Paguei-lhe a cerveja, acompanhando-a no seu consumo, e tive o bom tom e a polidez de, além de entretê-la, contando alguns episódios da minha vida política e sindical (que, talvez tanham sido os inspiradores da propalada foda com o governador), e (como bom macho sulino que nada renega) dar-lhe um beijinho na boca, me despedindo, entretanto, antes que um porre fenomenal me fizesse cometer a besteira de fuder a velharia em pessoa.

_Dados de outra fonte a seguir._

(* ===== verification/HolderArgs.v ===== *)
(** * Arguments of the model holder (model-holder/src/main.rs)

    The checks on page sizes and extensions, the refusal of parent directories
    and the expansion of patterns into the files to hold.  The file system and
    the glob crate are parameters. *)
From S2P Require Import Prelude Utf8 UnixPath Sse.

Inductive NoFiles :=
  | NoCurrentDir
  | InvalidGlob (pattern : str)
  | FileNotFound (pattern resolved : str)
  | CannotResolve (path : str)
  | NoneMatched (patterns : str)
  | CannotOpen (path : str)
  | CannotMap (path : str)
  | WarmupFailed (path : str)
  | CannotRead (what : str).

Inductive ModelHolderError :=
  | InvalidPageSize (page_size : Z)
  | InvalidExtensions (extensions : str)
  | NoFilesFound (why : NoFiles)
  | PermissionDenied (pids : list Z)
  | PathTraversal (path : str)
  | ProcessDisappeared (pid : Z)
  | UIError.

Definition is_power_of_two (n : Z) : bool := (0 <? n)%Z && (n =? 2 ^ Z.log2 n)%Z.
Definition validate_page_size (page_size : Z) : result ModelHolderError unit :=
  if (page_size =? 0)%Z || negb (is_power_of_two page_size) then Err (InvalidPageSize page_size) else Ok ().

Definition bad_extension (ext : str) : bool :=
  let ext := trim ext in
  bool_decide (ext = []) || starts_with ext (lit ".") || bool_decide ("."%char ∈ ext).
Definition validate_extensions (extensions : str) : result ModelHolderError unit :=
  if bool_decide (extensions = []) || existsb bad_extension (split_char ","%char extensions)
  then Err (InvalidExtensions extensions) else Ok ().

(** [v.dedup()]. *)
Fixpoint dedup {A} `{EqDecision A} (l : list A) : list A :=
  match l with
  | x :: (y :: _) as l' => if decide (x = y) then dedup l' else x :: dedup l'
  | _ => l
  end.

Lemma elem_of_concat {A} (ls : list (list A)) x : x ∈ concat ls ↔ ∃ l, l ∈ ls ∧ x ∈ l.
Proof. rewrite list_elem_of_In, in_concat. setoid_rewrite list_elem_of_In. done. Qed.

Section Files.
Context (current_dir : option str).
Context (glob : str → option (list str)).          (** the paths that match; [None]: no such pattern *)
Context (exists_ : str → bool) (canonicalize : str → option str).

Definition sanitize_path (path : str) : result ModelHolderError str :=
  if bool_decide (ParentDir ∈ components path) then Err (PathTraversal path)
  else if is_absolute path then Ok path
  else match current_dir with
       | None => Err (NoFilesFound NoCurrentDir)
       | Some dir => Ok (join_paths dir path)
       end.

Definition expand_pattern (pattern : str) : result ModelHolderError (list str) :=
  sanitized ← sanitize_path pattern;
  match glob (from_utf8_lossy sanitized) with
  | None => Err (NoFilesFound (InvalidGlob (from_utf8_lossy sanitized)))
  | Some [] =>
      if exists_ sanitized then Ok [sanitized]
      else Err (NoFilesFound (FileNotFound pattern (from_utf8_lossy sanitized)))
  | Some found => Ok found
  end.

Fixpoint try_map {E A B} (f : A → result E B) (l : list A) : result E (list B) :=
  match l with
  | [] => Ok []
  | x :: l' => y ← f x; ys ← try_map f l'; Ok (y :: ys)
  end.

Definition resolve (p : str) : result ModelHolderError str :=
  match canonicalize p with Some q => Ok q | None => Err (NoFilesFound (CannotResolve p)) end.

Definition expand_globs (patterns : list str) : result ModelHolderError (list str) :=
  found ← try_map expand_pattern patterns;
  canonical ← try_map resolve (concat found);
  match dedup (merge_sort path_le canonical) with
  | [] => Err (NoFilesFound (NoneMatched (join (lit ", ") patterns)))
  | paths => Ok paths
  end.

(** ** Lemmas *)
Lemma validate_page_size_Ok n : validate_page_size n = Ok () ↔ ∃ k, (0 ≤ k)%Z ∧ n = (2 ^ k)%Z.
Proof using Type.
  unfold validate_page_size, is_power_of_two. split.
  - destruct (n =? 0)%Z; [done|]. destruct (0 <? n)%Z eqn:E0; [|done]. simpl.
    destruct (n =? 2 ^ Z.log2 n)%Z eqn:E; [|done]. intros _. exists (Z.log2 n). split; [apply Z.log2_nonneg|lia].
  - intros (k & Hk & ->). rewrite Z.log2_pow2, Z.eqb_refl by done. pose proof (Z.pow_pos_nonneg 2 k).
    rewrite (proj2 (Z.eqb_neq _ _)), (proj2 (Z.ltb_lt _ _)) by lia. done.
Qed.

Lemma try_map_Ok {E A B} (f : A → result E B) l l' : try_map f l = Ok l' ↔ Forall2 (λ x y, f x = Ok y) l l'.
Proof using Type.
  revert l'. induction l as [|x l IH]; intros l'; simpl.
  - split; [intros [= <-]; constructor|by inversion 1].
  - rewrite result_bind_Ok. split.
    + intros (y & Hy & H). apply result_bind_Ok in H as (ys & Hys & [= <-]). constructor; [done|by apply IH].
    + inversion 1 as [|? y ? ys Hy Hys]; subst. exists y. split; [done|]. apply IH in Hys. by rewrite Hys.
Qed.

Lemma dedup_elem {A} `{EqDecision A} (l : list A) x : x ∈ dedup l ↔ x ∈ l.
Proof using Type.
  induction l as [|y [|z l] IH]; [done..|]. cbn [dedup]. destruct (decide (y = z)) as [->|].
  - rewrite IH. set_solver.
  - rewrite !(elem_of_cons _ _ y), IH. done.
Qed.

(** Sorted, what is left has strictly ascending components. *)
Lemma dedup_sorted l : Sorted path_le l → (∀ p q, p ∈ l → q ∈ l → components p = components q → p = q) → NoDup (dedup l).
Proof using Type.
  intros Hs Hinj. apply Sorted_StronglySorted in Hs; [|apply _]. revert Hs Hinj.
  induction l as [|y [|z l] IH]; intros Hs Hinj; [constructor|apply NoDup_singleton|].
  assert (NoDup (dedup (z :: l))) as Hnd.
  { apply IH; [by apply StronglySorted_inv in Hs as [? _]|]. intros p q Hp Hq. apply Hinj; by apply elem_of_cons; right. }
  change (dedup (y :: z :: l)) with (if decide (y = z) then dedup (z :: l) else y :: dedup (z :: l)).
  destruct (decide (y = z)) as [->|Hne]; [done|]. constructor; [|done].
  intros Hin. apply dedup_elem, elem_of_cons in Hin as [->|Hin]; [done|]. apply Hne.
  apply StronglySorted_inv in Hs as [Hs Hy]. apply StronglySorted_inv in Hs as [_ Hz].
  rewrite !Forall_forall in *. apply Hinj; [by left|by right; left|].
  apply path_le_antisym; [apply Hy; by left|]. by apply Hz.
Qed.

(** A pattern that is let through names no parent directory, and where the
    search starts is absolute. *)
Lemma sanitize_path_right path sane :
  (∀ dir, current_dir = Some dir → is_absolute dir = true ∧ ParentDir ∉ components dir) →
  sanitize_path path = Ok sane → is_absolute sane = true ∧ ParentDir ∉ components sane.
Proof using Type.
  intros Hdir. unfold sanitize_path. case_bool_decide; [done|]. destruct (is_absolute path) eqn:E; [by intros [= <-]|].
  destruct current_dir as [dir|]; [|done]. intros [= <-]. destruct (Hdir dir eq_refl) as [Ha Hn].
  by destruct (join_no_parent dir path Ha Hn) as [? ?].
Qed.

(** What is held: each file once, in the order of paths, at least one, and
    exactly what the patterns found - or the pattern itself where it matched
    nothing and names a file. *)
Theorem expand_globs_right patterns paths :
  (∀ dir, current_dir = Some dir → is_absolute dir = true ∧ ParentDir ∉ components dir) →
  (∀ p q p' q', canonicalize p = Some p' → canonicalize q = Some q' → components p' = components q' → p' = q') →
  expand_globs patterns = Ok paths →
  paths ≠ [] ∧ NoDup paths ∧
  (∀ q, q ∈ paths ↔ ∃ pattern sane p, pattern ∈ patterns ∧ sanitize_path pattern = Ok sane ∧ ParentDir ∉ components sane ∧
     (p ∈ default [] (glob (from_utf8_lossy sane)) ∨ glob (from_utf8_lossy sane) = Some [] ∧ exists_ sane = true ∧ p = sane) ∧
     canonicalize p = Some q).
Proof using Type.
  intros Hdir Hinj. unfold expand_globs. intros H. inv_result.
  apply try_map_Ok in H0, H1. assert (paths = dedup (merge_sort path_le a0) ∧ paths ≠ []) as [-> Hne].
  { destruct (dedup (merge_sort path_le a0)); by simplify_eq. }
  assert (∀ q, q ∈ a0 ↔ ∃ p, p ∈ concat a ∧ canonicalize p = Some q) as Hq.
  { intros q. assert (∀ p q, resolve p = Ok q ↔ canonicalize p = Some q) as Hr.
    { intros p q'. unfold resolve. destruct (canonicalize p); naive_solver. }
    split.
    - intros Hin. apply list_elem_of_lookup in Hin as [i Hi]. destruct (Forall2_lookup_r _ _ _ _ _ H1 Hi) as (p & Hp & E).
      exists p. rewrite <- Hr. split; [by eapply list_elem_of_lookup_2|done].
    - intros (p & Hin & E). apply list_elem_of_lookup in Hin as [i Hi]. destruct (Forall2_lookup_l _ _ _ _ _ H1 Hi) as (q' & Hq' & E').
      apply Hr in E'. assert (q' = q) as -> by congruence. by eapply list_elem_of_lookup_2. }
  split_and!; [done| |].
  - apply dedup_sorted; [apply Sorted_merge_sort, _|]. intros p q Hp Hq'. rewrite !merge_sort_Permutation, !Hq in *.
    destruct Hp as (? & _ & ?), Hq' as (? & _ & ?). by eapply Hinj.
  - intros q. rewrite dedup_elem, merge_sort_Permutation, Hq. split.
    + intros (p & Hp & E). apply elem_of_concat in Hp as (l & Hl & Hp).
      apply list_elem_of_lookup in Hl as [i Hi]. destruct (Forall2_lookup_r _ _ _ _ _ H0 Hi) as (pat & Hpat & Ep).
      unfold expand_pattern in Ep. apply result_bind_Ok in Ep as (sane & Hs & Ep).
      exists pat, sane, p. split_and!; [by eapply list_elem_of_lookup_2|done|by eapply sanitize_path_right| |done].
      destruct (glob _) as [[|g gs]|]; [|by left; simplify_eq|done]. right.
      destruct (exists_ sane); [|done]. simplify_eq. by apply list_elem_of_singleton in Hp as ->.
    + intros (pat & sane & p & Hpat & Hs & _ & Hp & E). exists p. split; [|done].
      apply list_elem_of_lookup in Hpat as [i Hi]. destruct (Forall2_lookup_l _ _ _ _ _ H0 Hi) as (l & Hl & Ep).
      apply elem_of_concat. exists l. split; [by eapply list_elem_of_lookup_2|].
      unfold expand_pattern in Ep. rewrite Hs in Ep. simpl in Ep.
      destruct Hp as [Hp|(Eg & Ex & ->)].
      * destruct (glob _) as [[|g gs]|]; simpl in Hp; [by apply elem_of_nil in Hp|by simplify_eq|done].
      * rewrite Eg, Ex in Ep. simplify_eq. by left.
Qed.
End Files.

Foi ao terminar de contar este causo ao meu amigo Carlão que lembrei de lhe mencionar a saudade que me dava a “putaria antiga” (como a que conheci, recém entrado na década dos trinta e sindicalista com uns dois anos de atuação na direção executiva na capital, com as fantástica putas cocainadas do antigo “Bagdá Café, na ponta sul da lomba da Marechal Floriano). Se há coisa de uma década, uma década e meia era possível a gente virar a noite entornando cerveja e fudendo com umas duas, três putas, na farra mais bem-humorada e jocosa, se divertindo como se fôssemos colegiais a namorar pelos cantos do muro do colégio de freiras, hoje a disposição da maioria das putas (pelo menos as do centro de Porto Alegre) é de uma falta de uma imaginação, de uma burocracia seca e ríspida dignas de um contra-mestre de fabriqueta de calçados no Vale do Rio dos Sinos, tamanho é o seu “profissionalismo”, que se pauta exclusivamente na caça dos reais dos clientes e na execução fria e sem graça, digna do Iso 9001, dos serviços oferecidos.

Digo isso com a atualidade correspondente há uns dois anos atrás, afastado que me encontro das doces lides dos puteiros, casado que estou desde 2008. Mas creio que a coisa não deve ter melhorado, neste recente tempo da minha aposentadoria bordelística (que não significou a renúncia completa da boemia: sempre que posso me dou ao desplante de virar uma madrugada de trago com os amigos, que, além da ressaca, me rende, no dia seguinte, os impropérios da mulher amanda, a mãe da minha linda e maravilhosa filhinha).

E foi aí que me lembrei que a “velha putaria” que conheci no início de minhas ocupações boêmias também já era coisa de velhos bordéis. O Bagdá, por exemplo, morreu há uns bons dez anos – muito embora eu ainda encontrasse até 2008 velhas amigas lá conhecidas na Cláudia Bar Drink  (que ainda existe no prédio ao lado do qual se situava e foi resultado de uma “dissidência” daquele “templo do amor”) e no “Le Boheme”, na lomba norte da Pinto Bandeira. E, pasmem, no edifício onde era o velho Bagdá funciona há anos, metáfora viva da sua condição e do gaiato e alegre exercício do prazer de que lá gozávamos, nada mais que um antiquário. A Gauchinha, a uma quadra do Palácio da Justiça, também, na rua Riachuelo, assim como o Nosso Cantinho, desde uns sete anos, transformaram-se em lúgubres hospedarias. O que dá a exata noção de que a própria putaria bon vivant, e velhos freqüentadores como eu, está reduzida definitivamente, ao menos na capital gaúcha, a peça de museu!